Some years ago, it seemed every other athlete was taking ballet lessons. After all, dance is all about finding your core, your rhythm, and your focus. In recent years, yoga has taken over the role of dance, and has gained momentum among elite level athletes. In some cases, yoga routines have been developed for a specific slot on the team. E.g. there is now an ever increasing number of hockey goalies who supplement their training with “goalie yoga”. Our entire Western way of thinking is very results based. In yoga, however, there is no requirement to perform or deliver. How does that jive with hockey, or football? To find out more, I checked in with Maria Hegg, proprietor of Yoga Stark in Örebro, Sweden. Hegg started working with goaltenders from a Swedish Hockey League team in 2013. Since then, she has become a Goalie Yoga Guru with an extensive resume.
Checking in with the Goalie Yoga Guru
Yoga is Union
Yoga is a form of energy management, with the goal of mastering your energy instead of wasting it. Through the practice of it, the mind, body and breath become one – they unite in the practice of connection. “Our strength is greater than the sum of our muscles. Yoga helps put all these parts together in a balanced body,” says Hegg. In yoga, she explains, the “mind, body, and breath move as one, just like a large body of water. The absence of thought is like the absence of wind, allowing the water to become very still.” Yoga is also a practice of focus and concentration, which makes it great for mental training. It keeps your mind sharp. And at the end of the day, yoga is different from a hockey player’s regular off ice routine. Tossing it up often translates to fun.
From Hatha Yoga to Goalie Yoga
When Hegg first started working with the local SHL team, they had three pro goalies. ”That was the start of the development of goalie specific yoga” says Hegg. From that point on, she was like a dog with a bone, taking every opportunity to learn more. While an already accomplished yoga instructor, she now sought specific insights into the goalie position. E.g. she sought out meetings with Washington Capitals goalie coach Mitch Korn, and Swedish goalie coach Thomas Magnusson. Previously, Hegg had been a Hatha Yoga instructor for us mere mortals. She felt that the style lends itself very well to goalie specific yoga training. With her newfound knowledge in hand, Hegg was able to adapt her teaching style to the general and individual needs of goalies. “It’s functionality over difficulty, which often can be experienced with the postures and sequences in ‘regular’ yoga classes” says Hegg.
Taking it a Step Farther
What is it about yoga that makes it such a great exercise tool for goalies? According to Hegg, “goalies need an incredible amount of both stability and mobility.
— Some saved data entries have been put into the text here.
Definition sts_key cl (name : string) : string * (string * string) := ("StatefulSet", (drc_Namespace cl, name)).
Definition pdb_key cl (name : string) : string * (string * string) :=
  ("PodDisruptionBudget", (drc_Namespace cl, name)).

(** Stored StatefulSets have a replica count and a container. *)
Definition store_wf s : Prop := ∀ k ss, s !! k = Some (OStatefulSet ss) →
  is_Some (ss_Replicas (ss_spec ss)) ∧ ps_Containers (ss_PodSpec (ss_spec ss)) ≠ [].

(** The StatefulSet is stored as the specification wants it, with its budget. *)
Definition sts_ok cl (name : string) s : Prop :=
  (∃ ss, s !! sts_key cl name = Some (OStatefulSet ss) ∧ shouldUpdateRedis cl ss = Val false) ∧
  is_Some (s !! pdb_key cl name).

(** The stores agree but for the two objects of a name. *)
Definition same_but cl (name : string) s s' : Prop :=
  ∀ k, k ≠ sts_key cl name → k ≠ pdb_key cl name → s' !! k = s !! k.

Lemma create_if_missing_runs {T} `{KObject T} namespace name (x : T) (w : W) :
  key_of x = (kind_of T, (namespace, name)) →
  runs (create_if_missing (client_Get (T := T) namespace name) (client_Create x)) w (λ e w',
    (stored w' = stored w ∨ stored w !! key_of x = None ∧ stored w' = <[key_of x := to_object x]> (stored w)) ∧
    (e = None → is_Some (stored w' !! key_of x)) ∧
    (is_Some (stored w !! key_of x) → stored w' = stored w)).
Proof.
  intros Hk. unfold create_if_missing. apply runs_bind. eapply runs_mono; [apply Get_law|].
  intros r w1 [Hs Hr]. rewrite <- Hk in Hr. destruct r as [err|y].
  - destruct (IsNotFound err) eqn:En; [|apply runs_ret; split_and!; [by left|done|done]].
    eapply runs_mono; [apply Create_law|]. rewrite Hs. intros [e|] w2 Hc.
    + rewrite Hc. split_and!; [by left|done|done].
    + destruct Hc as [Hnone ->]. split_and!; [by right|rewrite lookup_insert_eq; by eexists|].
      rewrite Hnone. by intros [? ?].
  - apply runs_ret. rewrite Hs. split_and!; [by left|rewrite Hr; by eexists|done].
Qed.

Lemma ensureRedisPDB_runs cl name labels (w : W) :
  runs (ensureRedisPDB cl name labels) w (λ e w',
    (stored w' = stored w ∨ ∃ p, stored w' = <[pdb_key cl name := OPDB p]> (stored w)) ∧
    (e = None → is_Some (stored w' !! pdb_key cl name)) ∧
    (is_Some (stored w !! pdb_key cl name) → stored w' = stored w)).
Proof.
  eapply runs_mono; [by apply (create_if_missing_runs (T := PodDisruptionBudget))|].
  intros e w' (Hs & Hok & Hid). split_and!; [|exact Hok|exact Hid].
  destruct Hs as [?|[_ ?]]; [by left|right; by eexists].
Qed.

Lemma shouldUpdateRedis_returns cl ss :
  generable cl → is_Some (ss_Replicas (ss_spec ss)) → ps_Containers (ss_PodSpec (ss_spec ss)) ≠ [] →
  ∃ b, shouldUpdateRedis cl ss = Val b.
Proof.
  intros ([r Hr] & _ & _ & _) [n Hn] Hcs. unfold shouldUpdateRedis, IsPasswordChanged, container0. rewrite Hn, Hr.
  destruct (ps_Containers _) as [|c cs]; [done|]. cbn [go_bind].
  destruct (PasswordSecret (Spec cl)); cbn [go_bind]; repeat case_match; by eexists.
Qed.

Lemma store_wf_insert s k ss :
  store_wf s → is_Some (ss_Replicas (ss_spec ss)) → ps_Containers (ss_PodSpec (ss_spec ss)) ≠ [] →
  store_wf (<[k := OStatefulSet ss]> s).
Proof.
  intros Hs Hk1 Hk2 k' ss'. destruct (decide (k = k')) as [<-|Hne].
  - rewrite lookup_insert_eq. by intros [= <-].
  - rewrite lookup_insert_ne by done. apply Hs.
Qed.

Lemma store_wf_insert_pdb s k p : store_wf s → store_wf (<[k := OPDB p]> s).
Proof.
  intros Hs k' ss'. destruct (decide (k = k')) as [<-|Hne].
  - by rewrite lookup_insert_eq.
  - rewrite lookup_insert_ne by done. apply Hs.
Qed.

Lemma generated_wf cl name svcName labels ss :
  NewStatefulSetForCR rename_file cl name svcName labels = Val (inr ss) →
  key_of ss = sts_key cl name ∧ is_Some (ss_Replicas (ss_spec ss)) ∧ ps_Containers (ss_PodSpec (ss_spec ss)) ≠ [].
Proof.
  intros (Hn & Hns & Hrep & server & others & _ & Hcs & _)%NewStatefulSetForCR_inv.
  split_and!; [|by eexists|by rewrite Hcs].
  unfold key_of, object_key, sts_key. simpl. by rewrite Hn, Hns.
Qed.

Lemma with_spec_StatefulSet old ss :
  ∃ ready current, with_spec old (OStatefulSet ss) = OStatefulSet (mkStatefulSet (ss_meta ss) (ss_spec ss) ready current).
Proof. destruct ss as [m sp r c]. destruct old; simpl; by eexists _, _. Qed.

Lemma ensureRedisStatefulset_runs cl name svcName labels (w : W) :
  generable cl → store_wf (stored w) →
  runs (ensureRedisStatefulset rename_file cl name svcName labels) w (λ r w',
    store_wf (stored w') ∧ same_but cl name (stored w) (stored w') ∧
    (r.2 = None → sts_ok cl name (stored w')) ∧
    (sts_ok cl name (stored w) → stored w' = stored w ∧ r.1 = false)).
Proof.
  intros Hgen Hwf. unfold ensureRedisStatefulset. apply runs_bind. eapply runs_mono; [apply ensureRedisPDB_runs|].
  intros e w1 (Hs1 & Hpdb & Hid1).
  assert (store_wf (stored w1)) as Hwf1 by (destruct Hs1 as [->|[p ->]]; [done|by apply store_wf_insert_pdb]).
  assert (same_but cl name (stored w) (stored w1)) as Hsame1.
  { intros k Hk1 Hk2. destruct Hs1 as [->|[p ->]]; [done|]. by rewrite lookup_insert_ne. }
  destruct e as [err|].
  { apply runs_ret. split_and!; [done|done|done|]. intros [_ Hp]. split; [by apply Hid1|done]. }
  specialize (Hpdb eq_refl). apply runs_bind. eapply runs_mono; [apply Get_law|].
  intros r w2 [Hs2 Hr]. change (kind_of AppsStatefulSet, (drc_Namespace cl, name)) with (sts_key cl name) in Hr.
  assert (sts_ok cl name (stored w) → stored w1 = stored w) as Hid by (intros [_ ?]; auto).
  assert (∀ ss, NewStatefulSetForCR rename_file cl name svcName labels = Val (inr ss) → ∀ ready current w3,
    stored w3 = <[sts_key cl name := OStatefulSet (mkStatefulSet (ss_meta ss) (ss_spec ss) ready current)]> (stored w2) →
    store_wf (stored w3) ∧ same_but cl name (stored w) (stored w3) ∧ sts_ok cl name (stored w3)) as Hnew.
  { intros ss Hss ready current w3 Hs3. pose proof (generated_wf _ _ _ _ _ Hss) as (_ & Hrep & Hcs).
    rewrite Hs3, Hs2. split_and!.
    - by apply store_wf_insert.
    - intros k Hk1 Hk2. rewrite lookup_insert_ne by done. by apply Hsame1.
    - split; [|by rewrite lookup_insert_ne by done].
      rewrite lookup_insert_eq. eexists. split; [done|]. by eapply shouldUpdateRedis_generated. }
  destruct (NewStatefulSetForCR_returns rename_file cl name svcName labels Hgen) as [new Hnew_eq].
  destruct r as [err|ss].
  - assert (¬ (IsNotFound err = true ∧ sts_ok cl name (stored w))) as Hno.
    { intros [En Hok]. destruct Hok as [(ss & Hss & _) Hp]. specialize (Hr En). rewrite (Hid1 Hp) in Hr. congruence. }
    destruct (IsNotFound err) eqn:En.
    2: { apply runs_ret. rewrite Hs2. split_and!; [done..|]. intros Hok. split; [auto|done]. }
    apply runs_bind. rewrite Hnew_eq. apply runs_pure. destruct new as [err'|ss].
    { apply runs_ret. rewrite Hs2. split_and!; [done..|tauto]. }
    destruct (generated_wf _ _ _ _ _ Hnew_eq) as (Hkey & _ & _).
    apply runs_bind. eapply runs_mono; [apply Create_law|]. intros [e|] w3 Hc; apply runs_ret.
    + rewrite Hc, Hs2. split_and!; [done..|tauto].
    + destruct Hc as [_ Hc]. rewrite Hkey in Hc. destruct (Hnew ss Hnew_eq (ss_ReadyReplicas ss) (ss_CurrentReplicas ss) w3) as (? & ? & ?).
      { rewrite Hc. by destruct ss. }
      split_and!; [done..|tauto].
  - destruct (Hwf1 _ _ Hr) as [Hrep Hcs].
    destruct (shouldUpdateRedis_returns cl ss Hgen Hrep Hcs) as [b Hb].
    assert (b = true → ¬ sts_ok cl name (stored w)) as Hno.
    { intros -> [(ss' & Hss & Hu) Hp]. rewrite <- (Hid1 Hp), Hr in Hss. injection Hss as <-. congruence. }
    apply runs_bind. rewrite Hb. apply runs_pure. destruct b.
    2: { apply runs_ret. rewrite Hs2. split_and!; [done..| |intros Hok; split; [auto|done]].
         intros _. split; [by exists ss|done]. }
    apply runs_bind. rewrite Hnew_eq. apply runs_pure. destruct new as [err'|ss'].
    { apply runs_ret. rewrite Hs2. split_and!; [done..|tauto]. }
    destruct (generated_wf _ _ _ _ _ Hnew_eq) as (Hkey & _ & _).
    apply runs_bind. eapply runs_mono; [apply Update_law|]. intros [e|] w3 Hc; apply runs_ret.
    + rewrite Hc, Hs2. split_and!; [done..|tauto].
    + destruct Hc as (old & _ & Hc). rewrite Hkey in Hc.
      destruct (with_spec_StatefulSet old ss') as (ready & current & Hw).
      destruct (Hnew ss' Hnew_eq ready current w3) as (? & ? & ?).
      { rewrite Hc. f_equal. exact Hw. }
      split_and!; [done..|tauto].
Qed.
Lemma sts_ok_same cl name name' s s' :
  name ≠ name' → same_but cl name s s' → sts_ok cl name' s → sts_ok cl name' s'.
Proof.
  intros Hne Hs [(ss & Hss & Hu) Hp].
  assert (∀ k, k = sts_key cl name' ∨ k = pdb_key cl name' → s' !! k = s !! k) as Hk.
  { intros k Hk. apply Hs; destruct Hk as [-> | ->]; unfold sts_key, pdb_key; congruence. }
  split; [exists ss|]; rewrite Hk by auto; done.
Qed.

Abbreviation sts_name cl := (ClusterStatefulSetName (drc_Name cl)).

Lemma ensure_loop_runs cl idxs updated labels (w : W) :
  generable cl → store_wf (stored w) → NoDup (sts_name cl <$> idxs) →
  runs (for_statefulsets cl (ensureRedisStatefulset rename_file cl) idxs updated labels) w (λ r w',
    store_wf (stored w') ∧
    (∀ k, (∀ i, i ∈ idxs → k ≠ sts_key cl (sts_name cl i) ∧ k ≠ pdb_key cl (sts_name cl i)) →
       stored w' !! k = stored w !! k) ∧
    (r.1.2 = None → ∀ i, i ∈ idxs → sts_ok cl (sts_name cl i) (stored w')) ∧
    ((∀ i, i ∈ idxs → sts_ok cl (sts_name cl i) (stored w)) →
       stored w' = stored w ∧ (r.1.2 = None → r.1.1 = updated))).
Proof.
  intros Hgen. revert updated labels w. induction idxs as [|i idxs IH]; intros updated labels w Hwf Hnd.
  { apply runs_ret. split_and!; [done|done|by intros _ i ?%elem_of_nil|done]. }
  rewrite fmap_cons, NoDup_cons in Hnd. destruct Hnd as [Hi Hnd]. cbn [for_statefulsets].
  apply runs_bind. eapply runs_mono; [by apply ensureRedisStatefulset_runs|].
  intros [b [err|]] w1 (Hwf1 & Hsame & Hok & Hid).
  { apply runs_ret. split_and!; [done| |done|].
    - intros k Hk. destruct (Hk i); [by left|]. by apply Hsame.
    - intros Hall. destruct Hid as [-> _]; [apply Hall; by left|done]. }
  eapply runs_mono; [by apply IH|]. intros r w2 (Hwf2 & Hsame2 & Hok2 & Hid2).
  assert (∀ j, j ∈ idxs → sts_name cl i ≠ sts_name cl j) as Hne.
  { intros j Hj Heq. apply Hi. rewrite Heq. by apply list_elem_of_fmap_2. }
  split_and!; [done| | |].
  - intros k Hk. destruct (Hk i) as [Hk1 Hk2]; [by left|]. rewrite Hsame2; [by apply Hsame|].
    intros j Hj. apply Hk. by right.
  - intros Hr j [->|Hj]%elem_of_cons; [|by apply Hok2].
    destruct (Hok eq_refl) as [(ss & Hss & Hu) Hp]. split.
    + exists ss. split; [|done]. rewrite Hsame2; [done|]. intros j' Hj'%Hne. unfold sts_key, pdb_key. split; congruence.
    + rewrite Hsame2; [done|]. intros j' Hj'%Hne. unfold sts_key, pdb_key. split; congruence.
  - intros Hall. destruct Hid as [Heq Hb]; [apply Hall; by left|]. destruct Hid2 as [-> Hr].
    { intros j Hj. rewrite Heq. apply Hall. by right. }
    split; [done|]. intros Hnone. rewrite Hr by done. simpl in Hb. by rewrite Hb.
Qed.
In a lot of training you train those qualities separately with strength work and then stretching. Yoga can offer both at the same time.” Additionally, yoga has been scientifically proven to have positive effects on the nervous system. Simply put, practicing yoga leads to a decrease in recovery time after tension. “As the practice incorporates breath work, relaxation and restoration, as well as more physically demanding aspects, making it suitable for rehabilitation and recovery,” says Hegg. “This is a very balanced way of developing both strength and mobility. Hence it’s also good prehab. “ Yoga is a practice of balance, and should always be adjusted to individual needs. Making it specific to a slot is just taking that adjustment one step farther.
Yoga isn’t Just for Elite Goalies
While it is not a substitute for strength training, goalie yoga can be very useful to add to the regular off-ice training routine. Similar workout routines are now being brought forwards for other slots, and for other sports. NFL players who have turned to yoga as a way to manage injuries include Keith Mitchell and Wesley Woodyard. Victor Cruz, Vernon Davis and Ray Lewis turn to yoga to stay sharp and in shape. Nate Lawrie and Derrick Townsel have even created their own yoga related businesses. In the meantime, yoga is also spreading among soccer players looking to improve flexibility and stamina. The Dharma Yoga wheel, yoga mats, and foam rollers have become standard equipment in most North American gyms. And rightfully so – we all know a weekend warrior who could use a good dose of balance, focus and flexibility!